Mark Hurd, who resigned as CEO of Hewlett-Packard a month ago with a severance package of almost $40 million, reportedly will be paid $950,000 a year as Oracle’s new co-president, and could stand to make as much as $10 million in bonuses.
According to filings with the Securities and Exchange Commission, Hurd also will be offered a stock option to buy 10 million shares of Oracle now, and will be eligible to buy 5 million more annually for the next five years, as long as he stays employed by Oracle.
Hurd also will be up for nomination to the company’s board of directors.
Oracle hired Hurd as co-president Sept. 6, a month after he left HP under pressure following an internal investigation into a sexual harassment complaint filed by a former HP contractor, Jodie Fisher, and accusations that he falsified expense reports to cover his personal relationship with Fisher.
Hurd had spent five years at the helm of HP, and was widely credited with driving costs down and profits up, as well as completing the integration of Compaq and expanding HP’s reach through such acquisitions as services vendor EDS.
After Hurd’s resignation, Oracle founder and CEO Larry Ellison became one of his most vocal supporters,sharply criticizing the HP board for “the worst personnel decision since the idiots on the Apple board fired Steve Jobs many years ago.”
Upon hiring Hurd, Ellison said that “Mark did a brilliant job at HP, and I expect he’ll do even better at Oracle.

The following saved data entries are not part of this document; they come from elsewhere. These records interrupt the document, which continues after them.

(** X11: when the storage file holds only whitespace, listing and the
    random quote print their hint, counting prints 0, and none of them
    raises or changes the file. *)
Theorem empty_store_messages w content :
  files w !! QUOTES_FILE = Some content → allspace content = true →
  list_quotes w
  = (Ret tt, emit (EvPrint (lit "No quotes yet. Add some with --add.")) w)
  ∧ print_random_quote w
    = (Ret tt, emit (EvPrint (lit "No quotes found. Add one with --add.")) w)
  ∧ (quotes <- load_quotes ;; print (of_nat (length quotes))) w
    = (Ret tt, emit (EvPrint (lit "0")) w).
Proof.
  intros Hf Hs. destruct (stored_present w content Hf) as [He Hst].
  rewrite spec_load_allspace in Hst by done.
  rewrite list_quotes_run, print_random_quote_run. unfold bind.
  rewrite load_quotes_eq, Hst, He. done.
Qed.

Lemma empty_store_messages_witness :
  stdout (list_quotes (with_file (lit "
   
"))).2 = [lit "No quotes yet. Add some with --add."].
Proof.
  destruct (empty_store_messages (with_file (lit "
   
")) (lit "
   
")) as [H _]; [by_computation..|].
  rewrite H. by_computation.
Defined.

(** X12: with a storage file in place, a command without add and remove
    argument returns without writing: the files are as before. *)
Theorem read_only_commands_keep_storage args w :
  read_only args → is_Some (files w !! QUOTES_FILE) →
  ∃ w', main args w = (Ret tt, w')
    ∧ files w' = files w ∧ written w' = written w.
Proof.
  intros [Ha Hr] [c Hc]. pose proof (ensured_present w c Hc) as He.
  destruct (arg_list args) eqn:Hl.
  { rewrite (main_list args Ha Hr Hl), list_quotes_run, He.
    destruct (truthy (stored w)); eexists; (split; [reflexivity|]).
    - rewrite written_prints. by unfold written.
    - by rewrite written_print. }
  destruct (arg_count args) eqn:Hct.
  { rewrite (main_count args Ha Hr Hl Hct). unfold bind.
    rewrite load_quotes_eq, He. eexists. split; [reflexivity|].
    by rewrite written_print. }
  rewrite (main_random args Ha Hr Hl Hct), print_random_quote_run, He.
  destruct (stored w !! _); eexists; (split; [reflexivity|]);
    rewrite written_print; by unfold written.
Qed.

There is no executive in the IT world with more relevant experience than Mark.”
HP on Sept. 8filed a lawsuit against Hurd in a California state court, saying that his hiring by Oracle violates confidentiality provisions in his severance agreement. The HP lawsuit can be found here.
“Mark Hurd agreed to and signed agreements designed to protect HP’s trade secrets and confidential information,” HP said in a statement. “HP intends to enforce those agreements.”
Ellison fired back later in the day, saying that the lawsuit threatened to damage the working relationship between the two companies.
“Oracle has long viewed HP as an important partner,” Ellison said in a statement. “By filing this vindictive lawsuit against Oracle and Mark Hurd, the HP board is acting with utter disregard for that partnership, our joint customers, and their own shareholders and employees. The HP Board is making it virtually impossible for Oracle and HP to continue to cooperate and work together in the IT marketplace.”
Oracle and HP have been longtime partners. However, Oracle is looking to expand beyond its traditional software business to become more of a complete IT solutions provider. Earlier this year, Oracle bought Sun Microsystems for $7.4 billion, a move that not only brought such Sun technologies as Solaris and Java into the fold, but also its extensive hardware portfolio.
Oracle officials are looking to tightly integrate their software with Sun hardware to create appliances, though they also will sell systems that will run other vendors’ software.